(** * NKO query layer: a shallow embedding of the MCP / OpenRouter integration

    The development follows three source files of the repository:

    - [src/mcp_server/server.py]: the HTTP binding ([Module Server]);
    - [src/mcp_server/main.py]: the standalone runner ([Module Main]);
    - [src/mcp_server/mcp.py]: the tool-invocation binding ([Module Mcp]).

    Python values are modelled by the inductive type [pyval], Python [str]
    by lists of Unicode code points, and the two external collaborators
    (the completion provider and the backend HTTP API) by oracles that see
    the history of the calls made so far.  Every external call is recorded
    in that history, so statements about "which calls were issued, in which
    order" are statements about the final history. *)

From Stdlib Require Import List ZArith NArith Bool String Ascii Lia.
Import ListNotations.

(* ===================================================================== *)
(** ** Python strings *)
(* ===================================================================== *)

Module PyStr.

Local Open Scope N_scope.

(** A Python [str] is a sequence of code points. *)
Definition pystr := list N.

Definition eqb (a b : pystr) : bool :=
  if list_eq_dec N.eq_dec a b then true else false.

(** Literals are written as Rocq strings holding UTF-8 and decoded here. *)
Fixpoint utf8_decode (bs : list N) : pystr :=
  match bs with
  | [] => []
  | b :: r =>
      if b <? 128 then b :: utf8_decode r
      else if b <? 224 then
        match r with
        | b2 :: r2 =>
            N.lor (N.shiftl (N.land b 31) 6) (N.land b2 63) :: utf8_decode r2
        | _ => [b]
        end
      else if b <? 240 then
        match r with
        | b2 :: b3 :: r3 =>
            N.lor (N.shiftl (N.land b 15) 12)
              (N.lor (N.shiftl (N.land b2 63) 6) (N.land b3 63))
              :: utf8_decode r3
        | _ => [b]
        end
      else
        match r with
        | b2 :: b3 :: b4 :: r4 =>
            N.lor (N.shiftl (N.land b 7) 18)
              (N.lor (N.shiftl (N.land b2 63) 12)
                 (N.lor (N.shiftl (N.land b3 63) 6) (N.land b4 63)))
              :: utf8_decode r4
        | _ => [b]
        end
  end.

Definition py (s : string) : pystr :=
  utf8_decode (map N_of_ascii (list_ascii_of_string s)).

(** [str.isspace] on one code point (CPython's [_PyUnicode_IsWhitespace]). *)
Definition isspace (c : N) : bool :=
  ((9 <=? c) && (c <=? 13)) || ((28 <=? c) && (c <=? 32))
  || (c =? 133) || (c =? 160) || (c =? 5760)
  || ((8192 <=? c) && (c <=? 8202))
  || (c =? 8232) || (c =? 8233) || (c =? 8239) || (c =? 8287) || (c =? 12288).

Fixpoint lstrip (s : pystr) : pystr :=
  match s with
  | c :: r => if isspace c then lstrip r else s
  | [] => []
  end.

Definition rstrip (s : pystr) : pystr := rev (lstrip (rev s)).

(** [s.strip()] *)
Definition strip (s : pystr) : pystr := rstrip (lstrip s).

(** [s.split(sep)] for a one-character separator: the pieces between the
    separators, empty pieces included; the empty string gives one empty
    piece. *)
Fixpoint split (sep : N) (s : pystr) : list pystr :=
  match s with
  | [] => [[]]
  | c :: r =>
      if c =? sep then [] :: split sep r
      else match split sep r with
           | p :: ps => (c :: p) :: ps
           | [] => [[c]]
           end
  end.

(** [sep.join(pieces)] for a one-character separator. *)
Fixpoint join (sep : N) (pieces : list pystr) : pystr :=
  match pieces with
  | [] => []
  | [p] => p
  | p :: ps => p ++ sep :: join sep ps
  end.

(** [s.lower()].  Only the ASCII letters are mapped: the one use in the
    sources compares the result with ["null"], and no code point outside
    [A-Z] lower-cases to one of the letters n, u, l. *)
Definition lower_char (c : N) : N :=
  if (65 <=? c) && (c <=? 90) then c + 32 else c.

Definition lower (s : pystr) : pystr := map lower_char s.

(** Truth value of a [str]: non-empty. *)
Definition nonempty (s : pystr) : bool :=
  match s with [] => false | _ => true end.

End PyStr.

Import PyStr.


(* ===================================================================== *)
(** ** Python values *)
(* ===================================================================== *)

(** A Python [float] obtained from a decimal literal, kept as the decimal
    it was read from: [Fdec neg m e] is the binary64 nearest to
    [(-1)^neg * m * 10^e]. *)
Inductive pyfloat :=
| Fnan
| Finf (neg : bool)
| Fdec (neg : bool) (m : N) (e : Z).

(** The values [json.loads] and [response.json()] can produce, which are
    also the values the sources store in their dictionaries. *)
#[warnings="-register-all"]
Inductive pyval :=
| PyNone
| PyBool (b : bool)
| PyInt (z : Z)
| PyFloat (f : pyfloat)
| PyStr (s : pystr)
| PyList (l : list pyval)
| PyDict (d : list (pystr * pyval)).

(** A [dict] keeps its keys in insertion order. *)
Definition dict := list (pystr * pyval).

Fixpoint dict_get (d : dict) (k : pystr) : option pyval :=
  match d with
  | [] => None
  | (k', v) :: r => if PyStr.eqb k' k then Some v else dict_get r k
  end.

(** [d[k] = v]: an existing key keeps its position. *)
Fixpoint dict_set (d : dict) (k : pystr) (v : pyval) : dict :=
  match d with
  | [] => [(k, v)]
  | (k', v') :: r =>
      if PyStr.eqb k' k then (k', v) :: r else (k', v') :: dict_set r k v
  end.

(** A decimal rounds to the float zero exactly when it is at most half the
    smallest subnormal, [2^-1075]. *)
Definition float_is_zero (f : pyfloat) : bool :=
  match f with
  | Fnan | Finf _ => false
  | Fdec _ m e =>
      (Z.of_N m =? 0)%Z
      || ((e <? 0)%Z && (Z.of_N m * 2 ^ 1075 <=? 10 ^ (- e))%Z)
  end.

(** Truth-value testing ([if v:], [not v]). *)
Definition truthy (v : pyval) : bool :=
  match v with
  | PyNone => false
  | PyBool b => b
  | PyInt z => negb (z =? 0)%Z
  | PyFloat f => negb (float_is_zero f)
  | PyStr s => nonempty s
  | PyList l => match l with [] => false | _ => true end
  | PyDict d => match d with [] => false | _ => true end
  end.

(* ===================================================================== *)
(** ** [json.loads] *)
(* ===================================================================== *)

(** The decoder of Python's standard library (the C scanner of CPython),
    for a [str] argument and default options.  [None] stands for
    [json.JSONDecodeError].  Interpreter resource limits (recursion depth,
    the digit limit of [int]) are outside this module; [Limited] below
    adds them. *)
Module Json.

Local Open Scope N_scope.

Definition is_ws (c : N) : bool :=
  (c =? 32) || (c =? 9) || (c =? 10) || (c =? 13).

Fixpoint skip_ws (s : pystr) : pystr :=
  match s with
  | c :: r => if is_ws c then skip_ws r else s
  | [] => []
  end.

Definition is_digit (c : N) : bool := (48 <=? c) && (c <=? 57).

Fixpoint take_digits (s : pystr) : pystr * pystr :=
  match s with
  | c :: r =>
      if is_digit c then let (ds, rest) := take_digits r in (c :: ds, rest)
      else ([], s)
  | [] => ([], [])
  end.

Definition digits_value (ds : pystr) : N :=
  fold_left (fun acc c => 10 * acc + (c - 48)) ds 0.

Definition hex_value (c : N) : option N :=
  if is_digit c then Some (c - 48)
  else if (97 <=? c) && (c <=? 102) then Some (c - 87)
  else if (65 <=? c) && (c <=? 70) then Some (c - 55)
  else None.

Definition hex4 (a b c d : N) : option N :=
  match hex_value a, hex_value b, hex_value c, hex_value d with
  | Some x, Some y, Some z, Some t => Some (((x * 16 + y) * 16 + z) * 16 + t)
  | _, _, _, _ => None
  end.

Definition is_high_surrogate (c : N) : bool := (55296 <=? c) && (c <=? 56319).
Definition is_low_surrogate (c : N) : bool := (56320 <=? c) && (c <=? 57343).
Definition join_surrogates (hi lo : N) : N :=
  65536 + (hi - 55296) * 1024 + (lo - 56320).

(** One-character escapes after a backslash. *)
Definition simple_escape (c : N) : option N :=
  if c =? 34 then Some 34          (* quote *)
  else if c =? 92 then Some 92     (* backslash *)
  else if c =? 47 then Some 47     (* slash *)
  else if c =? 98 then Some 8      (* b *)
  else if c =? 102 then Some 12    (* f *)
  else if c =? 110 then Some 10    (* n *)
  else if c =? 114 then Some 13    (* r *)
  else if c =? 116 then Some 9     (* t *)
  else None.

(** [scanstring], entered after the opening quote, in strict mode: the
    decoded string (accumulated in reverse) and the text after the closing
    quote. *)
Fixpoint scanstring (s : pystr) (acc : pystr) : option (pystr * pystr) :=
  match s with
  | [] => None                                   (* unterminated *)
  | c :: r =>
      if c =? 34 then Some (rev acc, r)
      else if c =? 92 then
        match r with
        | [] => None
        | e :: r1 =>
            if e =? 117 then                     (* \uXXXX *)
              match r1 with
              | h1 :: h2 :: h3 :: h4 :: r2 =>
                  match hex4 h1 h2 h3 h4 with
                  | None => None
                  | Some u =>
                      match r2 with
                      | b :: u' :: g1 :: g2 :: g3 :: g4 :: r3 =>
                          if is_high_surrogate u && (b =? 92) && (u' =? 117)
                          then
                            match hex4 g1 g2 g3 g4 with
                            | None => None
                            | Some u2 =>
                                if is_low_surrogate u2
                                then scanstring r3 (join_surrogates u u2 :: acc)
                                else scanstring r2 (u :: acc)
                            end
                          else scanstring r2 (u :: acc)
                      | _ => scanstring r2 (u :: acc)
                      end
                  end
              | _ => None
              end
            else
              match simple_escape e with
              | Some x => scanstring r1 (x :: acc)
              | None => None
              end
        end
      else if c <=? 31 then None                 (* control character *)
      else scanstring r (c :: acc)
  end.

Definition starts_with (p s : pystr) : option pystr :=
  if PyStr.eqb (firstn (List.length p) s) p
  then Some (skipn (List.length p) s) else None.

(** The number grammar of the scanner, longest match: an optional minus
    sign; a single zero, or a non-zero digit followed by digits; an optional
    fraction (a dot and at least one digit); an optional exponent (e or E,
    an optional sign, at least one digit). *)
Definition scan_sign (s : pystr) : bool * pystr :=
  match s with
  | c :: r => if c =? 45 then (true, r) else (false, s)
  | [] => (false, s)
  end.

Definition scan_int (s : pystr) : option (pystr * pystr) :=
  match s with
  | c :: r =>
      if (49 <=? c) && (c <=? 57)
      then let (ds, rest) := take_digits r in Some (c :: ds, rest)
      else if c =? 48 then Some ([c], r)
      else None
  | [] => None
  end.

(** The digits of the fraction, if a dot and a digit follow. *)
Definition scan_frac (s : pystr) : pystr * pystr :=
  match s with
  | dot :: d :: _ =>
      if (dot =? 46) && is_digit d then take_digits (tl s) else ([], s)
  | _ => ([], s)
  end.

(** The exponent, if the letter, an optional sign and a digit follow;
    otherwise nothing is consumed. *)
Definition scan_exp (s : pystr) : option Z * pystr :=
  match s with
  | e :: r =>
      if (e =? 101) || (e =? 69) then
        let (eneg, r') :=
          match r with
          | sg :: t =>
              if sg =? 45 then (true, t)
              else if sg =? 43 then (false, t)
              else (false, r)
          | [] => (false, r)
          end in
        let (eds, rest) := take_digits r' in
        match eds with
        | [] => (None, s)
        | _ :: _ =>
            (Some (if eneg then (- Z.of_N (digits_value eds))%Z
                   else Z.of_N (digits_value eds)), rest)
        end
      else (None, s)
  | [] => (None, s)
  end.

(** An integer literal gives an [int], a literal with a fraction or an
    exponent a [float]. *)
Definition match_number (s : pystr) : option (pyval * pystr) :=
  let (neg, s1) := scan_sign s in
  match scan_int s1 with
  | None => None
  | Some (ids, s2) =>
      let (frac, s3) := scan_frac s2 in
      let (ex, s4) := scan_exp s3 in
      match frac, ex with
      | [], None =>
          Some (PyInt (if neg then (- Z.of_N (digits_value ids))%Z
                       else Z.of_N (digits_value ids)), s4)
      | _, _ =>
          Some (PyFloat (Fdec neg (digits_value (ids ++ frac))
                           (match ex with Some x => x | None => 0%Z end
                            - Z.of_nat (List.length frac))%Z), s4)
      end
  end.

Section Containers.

Work task:
Pick out, from the lines above, every one that contains the string "PyDict".

Response area:
| PyDict (d : list (pystr * pyval)).
  | PyDict d => match d with [] => false | _ => true end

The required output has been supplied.